On 28 August 2015 he was signed by Admira Wacker Mödling for free.

===Panionios===
On 29 August 2017, he joined Super League Greece side Panionios for 3 years, days after being released from Admira.
On 21 September 2017 he scored his first goal in 1–1 home win against PAS Giannina in the 2017–18 Greek Cup. Three days later he scored the third of four in a comfortable 4–1 win against AEL. On 14 October he opened the score in a dramatic 4–3 home loss against Olympiacos.
On 26 November, he scored the second goal giving the lead in a 2–2 home draw with rivals PAOK. On 9 December he scored in a 2–1 home win against Platanias. On 9 January 2018 he scored the only goal in an away Greek Cup win against OFI, which ensured his team's qualification for the quarter-finals. On 10 March 2018, Spiridonovic scored two second-half goals (48', 59') for experienced manager Michalis Grigoriou's team in a 2–2 home draw with Atromitos. On 29 April, Spiridonovic scored two second-half goals in a 2–1 away win against Platanias.

On 3 October 2018, he opened the score in a 2–0 home win against AEL in the 2018–19 Greek Cup. Following a brilliant scoring 2017–18 Super League Greece season, Spiridonović scored his first goal of the 2018–19 season on 24 February 2019, taking advantage of an assist from Fiorin Durmishaj on the right wing, slotting a low effort beyond Sokratis Dioudis in a 2–0 home win against Panathinaikos in his club's effort to avoid relegation. On 21 April 2019, he scored with a tap-in after a cross from Olivier Boumal, to seal a 2–1 home win against PAS Giannina.

===Pogoń Szczecin===
On 4 July 2019, he joined Ekstraklasa side Pogoń Szczecin after being released from Panionios for an undisclosed fee.

===Red Star Belgrade===
On 23 June 2020 he signed a 3-year contract with Serbian champions Red Star Belgrade. On 25 January 2021 he was loaned to Turkish side Gençlerbirliği on a six-month loan.

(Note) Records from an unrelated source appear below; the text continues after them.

(** ** The connections of a client *)

(** Add a connection at the index [Size], then count it; true when the list is
    full. *)
Definition add_connection (conx : CtrDrvrConnection) (ccn : CtrDrvrClientConnections) : CtrDrvrClientConnections * bool :=
  (ccn <| ccn_Connections := ccn_Connections ccn ++ [conx] |> <| ccn_Size := ccn_Size ccn + 1 |>,
   ccn_Size ccn >=? CtrDrvrCONNECTIONS).

Definition listed (s : slot) (ccn : CtrDrvrClientConnections) : bool :=
  existsb (λ x, same_object x s) (ccn_Connections ccn).

(** One step of the loops; a list that is full stops them all. *)
Definition add_unless_full (conx : CtrDrvrConnection) (st : CtrDrvrClientConnections * bool) : CtrDrvrClientConnections * bool :=
  if st.2 then st else add_connection conx st.1.

Definition module_connections (msk : Z) (m : CtrDrvrModuleContext) (st : CtrDrvrClientConnections * bool) :
    CtrDrvrClientConnections * bool :=
  let st := foldl (λ st s,
      if truthy (Z.land msk (Clients s)) && negb (listed s st.1)
      then add_unless_full (mk_connection (ModuleIndex m + 1) (EqpClass s) (EqpNum s)) st else st) st (slots m) in
  let hmsk := foldl (λ h i, if truthy (Z.land msk (nth i (HardClients m) 0)) then Z.lor h (bit (Z.of_nat i)) else h) 0
      (seq 0 (Z.to_nat CtrDrvrInterruptSOURCES)) in
  if truthy hmsk then add_unless_full (mk_connection (ModuleIndex m + 1) HARD hmsk) st else st.

Definition get_client_connections (pid : Z) (wa : CtrDrvrWorkingArea) : CtrDrvrClientConnections :=
  (foldl (λ st c,
    if truthy (cl_InUse c) && (Pid c =? pid)
    then foldl (λ st m, module_connections (bit (ClientIndex c)) m st) st (ModuleContexts wa) else st)
    (mk_client_connections pid 0 [], false) (ClientContexts wa)).1.

(** * Actions: the tables *)

Definition get_action (midx tnum : Z) : Call :=
  m ← mcon midx; mm ← mmap midx;
  if (0 <? tnum) && (tnum <=? Z.of_nat (length (slots m))) then
    let i := Z.to_nat (tnum - 1) in
    s ← lift_opt (slots m !! i); t ← lift_opt (mm_Trigs mm !! i); c ← lift_opt (mm_Configs mm !! i);
    mret (OK, Action (mk_action tnum (EqpNum s) (EqpClass s) ((HardToTrigger t) <| Ctim := Ctim (Trigs s) |>) (HardToConfig c)))
  else mret einval.

Definition write_action (midx : Z) (i : nat) (act : CtrDrvrAction) : Call :=
  m ← mcon midx; s ← lift_opt (slots m !! i);
  let config := (act_Config act) <| OnZero := if truthy (Clients s)
    then Z.lor (OnZero (act_Config act)) CtrDrvrCounterOnZeroBUS
    else Z.ldiff (OnZero (act_Config act)) CtrDrvrCounterOnZeroBUS |> in
  upd_mmap midx (λ mm : CtrDrvrMemoryMap, mm <| mm_Trigs := <[i := TriggerToHard (act_Trigger act)]> (mm_Trigs mm) |>);;
  upd_slot midx i (λ s : slot, s <| Trigs := act_Trigger act |>);;
  upd_mmap midx (λ mm : CtrDrvrMemoryMap, mm <| mm_Configs := <[i := ConfigToHard config]> (mm_Configs mm) |>);;
  upd_slot midx i (λ s : slot, s <| Configs := config |>);;
  mret ok.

On 6 August 2021, he returned to the Super League Greece, joining Atromitos on a season long-loan. The deal also includes an option to buy.

===Kauno Žalgiris===
On 3 March 2023, Spiridonović signed for Lithuanian A Lyga club Kauno Žalgiris.

===Hajer===
On 16 July 2023, Spiridonović joined Saudi First Division club Hajer.

===Al-Salmiya===
On 31 January 2024, Spiridonović joined Kuwait Premier League club Al-Salmiya.